MacMillan, 1986), manajemen puncak mampu mempertahankan apa yang dilihatnya sebagai

tingkat kontrol yang diperlukan. Hari ini adalah strategi top-down, yang ditentukan dengan

beberapa negosiasi dari bawah ke atas pada poin-poin tertentu yang diperdebatkan. Apa yang

seharusnya adalah proses strategis partisipatif dan interaktif, dengan semua negosiasi dan arus

informasi berlangsung selama perumusan strategi. Tinjauan akhir idealnya hanya melibatkan

manajemen puncak, karena semua negosiasi telah diselesaikan sebelumnya. Setiap solusi untuk

masalah manajemen strategis harus memberikan keterkaitan antara strategi dan kinerja

perusahaan, karena masalah utamanya bukanlah apakah manajemen menengah harus

berpartisipasi dalam manajemen strategis interaktif. Masalahnya adalah bagaimana individu ini

dapat termotivasi untuk mengelola secara strategis. Teori telah diajukan di mana sistem hadiah /

penghargaan sebagian didasarkan pada jangka pendek dan sebagian pada hasil jangka panjang

(Rappaport, 1978; Stata dan Maidique, 1980). Dasar dari teori-teori ini adalah bahwa

penghargaan harus disesuaikan untuk mendorong implementasi strategi perusahaan (Banks and
Wheelwright, 1979). Namun, data empiris baru-baru ini (Louis, 1984) menunjukkan bahwa

bahkan perusahaan-perusahaan yang memiliki pemisahan antara hasil jangka panjang dan jangka

pendek untuk menghitung imbalan tidak sepenuhnya memunculkan keputusan jangka panjang

dari manajer mereka sehingga dapat "termotivasi." Sebaliknya, para manajer ini terus beroperasi

untuk memaksimalkan kompensasi jangka pendek mereka. Namun, metode ini menawarkan

struktur penghargaan yang lebih disukai daripada sistem jangka pendek tradisional. Susunan

matriks juga dapat dipertimbangkan. Manajer menengah, membentuk matriks untuk jangka

waktu tertentu, dapat ditarik dari posisi lini mereka, dan diminta untuk merumuskan proposal

strategis.

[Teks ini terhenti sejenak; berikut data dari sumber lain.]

(** A step of one thread keeps the others as they are. *)
Lemma thread_step_ok conns conns' stop n' (cs : list (ClientThread L)) i c c' :
  Forall (connection_ok conns) cs → distinct_fds cs → cs !! i = Some c → step_post conns conns' c c' stop n' →
  Forall (connection_ok conns') (<[i := c']> cs) ∧ distinct_fds (<[i := c']> cs) ∧
  (stop = true → (sum_list_with (connection_weight conns') (<[i := c']> cs) < sum_list_with (connection_weight conns) cs)%nat).
Proof.
  intros Hcs Hdis Hi [Hs Hok Hfd Hframe Hw]. pose proof (λ j x, Forall_lookup_1 _ cs j x Hcs) as Hall.
  assert (Hother : ∀ j x, cs !! j = Some x → j ≠ i →
    connection_ok conns' x ∧ connection_weight conns' x = connection_weight conns x).
  { intros j x Hj Hne. apply connection_frame; [|by eapply Hall]. intros fd Hx. apply Hframe.
    - eapply connection_ok_open; [by eapply Hall|done].
    - intros Hc. apply Hne. by eapply Hdis. }
  assert (Hnew : ∀ j x fd, cs !! j = Some x → j ≠ i → fd_of x = Some fd → fd_of c' ≠ Some fd).
  { intros j x fd Hj Hne Hx Hc'. destruct (Hfd fd Hc') as [Hc|Hn]; [apply Hne; by eapply Hdis|].
    destruct (connection_ok_open conns x fd) as [y Hy]; [by eapply Hall|done|congruence]. }
  split_and!.
  - apply Forall_lookup_2. intros j x Hj. apply list_lookup_insert_Some in Hj as [(<- & <- & _)|[Hne Hj]]; [done|].
    by apply Hother in Hj as [? _].
  - intros j k x y fd Hj Hk Hx Hy. apply list_lookup_insert_Some in Hj as [(<- & <- & _)|[Hj' Hj]];
      apply list_lookup_insert_Some in Hk as [(<- & <- & _)|[Hk' Hk]]; [done| | |by eapply Hdis].
    + destruct (Hnew k y fd); congruence.
    + destruct (Hnew j x fd); congruence.
  - intros Hst. apply (sum_insert_lt _ _ _ _ c); [done|by apply Hw|]. intros j z Hj Hne. by apply (Hother j).
Qed.

Lemma connection_step_returned stop key mix latency c n n' c' :
  connection_step inet_pton o stop key mix latency c n = Some (n', c') → result_of c = None.
Proof. by destruct c. Qed.

Lemma run_step_ok conns run out :
  run_ok conns run → bench_step inet_pton zero le o (Live run) out →
  (∃ conns' run', out = Live run' ∧ run_ok conns' run' ∧
    (ru_stop run = true → ru_stop run' = true ∧ (run_weight conns' run' < run_weight conns run)%nat)) ∨
  ∃ results, Forall result_ok results ∧ len results = connections o ∧
    out = ExitCode (exit_status (report zero le results)) (report zero le results).
Proof.
  intros [Hs Hcs Hdis Hmain] Hstep. inversion Hstep as [n stop cs Hlt|n stop cs Hge|n stop cs|n stop cs i r Hr
    |n stop cs results Hres rep|n stop cs main i c key mix latency n' c' Hi Hd Hc]; subst; simpl in *.
  - left. eexists conns, _. split; [done|]. destruct Hmain as [-> Hlen]. split; [|done]. constructor; simpl; [done| | |].
    + apply Forall_app. by repeat constructor.
    + intros i j c c' fd Hi Hj Hc Hc'. apply lookup_app_Some in Hi as [Hi|[_ Hi]].
      * apply lookup_app_Some in Hj as [Hj|[_ Hj]]; [by eapply Hdis|].
        apply list_lookup_singleton_Some in Hj as [_ <-]. done.
      * apply list_lookup_singleton_Some in Hi as [_ <-]. done.
    + split; [done|]. rewrite len_app, len_cons, len_nil. lia.
  - left. eexists conns, _. split; [done|]. destruct Hmain as [-> Hlen]. split; [|done]. constructor; simpl; try done. split; [done|lia].
  - left. eexists conns, _. split; [done|]. destruct Hmain as [-> Hlen]. split; [|done]. constructor; simpl; try done.
    split_and!; [done|done|lia|constructor].
  - left. eexists conns, _. split; [done|]. destruct Hmain as (-> & Hlen & Hi & Hret). apply lookup_lt_Some in Hr as Hlt.
    split; [constructor; simpl; try done|].
    + split_and!; [done|done|lia|]. rewrite (take_S_r _ _ _ Hr). apply Forall_app. split; [done|]. by repeat constructor.
    + intros _. split; [done|]. unfold run_weight. simpl. lia.
  - right. exists results. destruct Hmain as (_ & Hlen & _). apply mapM_Some in Hres. split_and!; [|..|done].
    + clear -Hcs Hres. induction Hres as [|c r cs results Hc Hres IH]; [constructor|].
      apply Forall_cons in Hcs as [Hok Hcs]. constructor; [|by apply IH]. by destruct c; simplify_eq/=.
    + apply Forall2_length in Hres. unfold len in *. lia.
  - left. destruct (connection_step_ok conns stop key mix latency c n n' c') as [conns' Hpost]; [done| |done|done|].
    { by eapply Forall_lookup_1 in Hcs. }
    destruct (thread_step_ok conns conns' stop n' cs i c c' Hcs Hdis Hi Hpost) as (Hcs' & Hdis' & Hw).
    exists conns', (mkRun n' stop (<[i := c']> cs) main). split.
    { pose proof (st_ok _ _ _ _ _ _ Hpost) as Hok. by destruct c'. }
    split; [constructor; simpl; [apply Hpost|done|done|]|].
    + destruct main as [| |k]; simpl in *; unfold len in *; rewrite ?length_insert; try done.
      destruct Hmain as (-> & Hlen & Hk & Hret). split_and!; try done. apply lookup_lt_Some in Hi as Hlt.
      destruct (decide (i < k)%nat) as [Hik|Hik]; [|by rewrite take_insert_ge by lia].
      assert (take k cs !! i = Some c) as Hi' by (by rewrite lookup_take_lt).
      apply connection_step_returned in Hc. eapply Forall_lookup_1 in Hret as [x Hx]; [|done]. congruence.
    + intros ->. split; [done|]. unfold run_weight. simpl. specialize (Hw eq_refl). rewrite length_insert. destruct main; lia.
Qed.

(** Nobody is ever stuck. *)
Lemma connection_step_total conns stop key mix latency c n :
  connection_ok conns c → result_of c = None → is_Some (connection_step inet_pton o stop key mix latency c n).
Proof.
  intros Hok Hr. destruct c as [|fd|fd r|fd rest r|fd buffer r|fd r|r|e]; simpl in *; try done.
  - by destruct (open_socket _ _ _).
  - by destruct (connect_socket _ _ _ _).
  - case_bool_decide; [done|]. by destruct (send_once _ _ _).
  - by destruct (recv_once _ _ _) as [[? ?] ?].
Qed.

Lemma run_progress conns run : run_ok conns run → ∃ out, bench_step inet_pton zero le o (Live run) out.
Proof.
  intros [_ Hcs _ Hmain]. destruct run as [n stop cs main]; simpl in *. destruct main as [| |i].
  - destruct (decide (len cs < connections o)); eexists; [by apply StepStart|by apply StepSleep].
  - eexists. by apply StepStop.
  - destruct Hmain as (_ & _ & Hi & Hret). destruct (cs !! i) as [c|] eqn:Hc.
    + destruct (result_of c) as [r|] eqn:Hr.
      * eexists. apply (StepJoin _ _ _ _ _ _ _ _ r). rewrite Hc. by destruct c; simplify_eq/=.
      * destruct (connection_step_total conns stop 0 0 zero c n) as [[n' c'] Hs]; [by eapply Forall_lookup_1 in Hcs|done|].
        eexists. eapply StepThread; [done| |done]. split; [|done]. split; [done|]. apply u64_range.
    + apply lookup_ge_None in Hc. assert (i = length cs) as -> by lia. rewrite take_ge in Hret by lia.
      apply mapM_is_Some_2 in Hret as [results Hres]. eexists. by apply StepExit.
Qed.

Lemma run_terminates conns run :
  run_ok conns run → ru_stop run = true → sn (bench_step inet_pton zero le o) (Live run).
Proof.
  remember (run_weight conns run) as k eqn:Hk. revert conns run Hk.
  induction k as [k IH] using lt_wf_ind. intros conns run -> Hok Hstop. constructor. intros out Hstep.
  destruct (run_step_ok conns run out Hok Hstep) as [(conns' & run' & -> & Hok' & Hw)|(results & _ & _ & ->)].
  - destruct (Hw Hstop) as [Hstop' Hlt]. by eapply (IH _ Hlt).
  - constructor. intros out Hs. inversion Hs.
Qed.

Mereka dapat diberi imbalan untuk periode yang mereka layani dalam tim pembuat

strategi ini berdasarkan kualitas proposal mereka sebagaimana dievaluasi oleh manajemen

puncak. Tekanan operasional pada manajemen menengah yang dihasilkan dari penurunan angka

tidak dapat diatasi. Banyak posisi manajemen menengah diciptakan pada 1960-an untuk individu

yang kompeten secara teknis. Melalui tekanan ekonomi pada perusahaan, individu-individu yang

sama sekarang diminta untuk berpikir secara strategis, meskipun proses ini kadang-kadang

dianggap oleh manajer menengah sebagai ancaman terhadap identitas kelompok mereka. Namun,

mereka perlu ingat bahwa mereka memiliki minat pribadi dalam membuat pekerjaan mereka

lebih aman dengan memastikan bahwa perusahaan tetap ada dalam jangka panjang. Perhatian

mereka terhadap perencanaan perusahaan dalam jangka panjang akan memastikan retensi

maksimum dari peer group mereka. Sebuah proposal untuk memperkuat hubungan antara

manajemen strategis dan kinerja perusahaan melibatkan penempatan para pemegang saham,

CEO, dan manajemen atas dan menengah dalam kelas pemangku kepentingan yang sama. Para

anggota ini kemudian akan memiliki harapan yang sama terhadap kinerja keuangan perusahaan.

Daripada mengukur nilai maksimalisasi kekayaan pemegang saham jangka pendek, kita harus

mengadopsi gagasan tentang maksimisasi kekayaan pemangku kepentingan jangka panjang.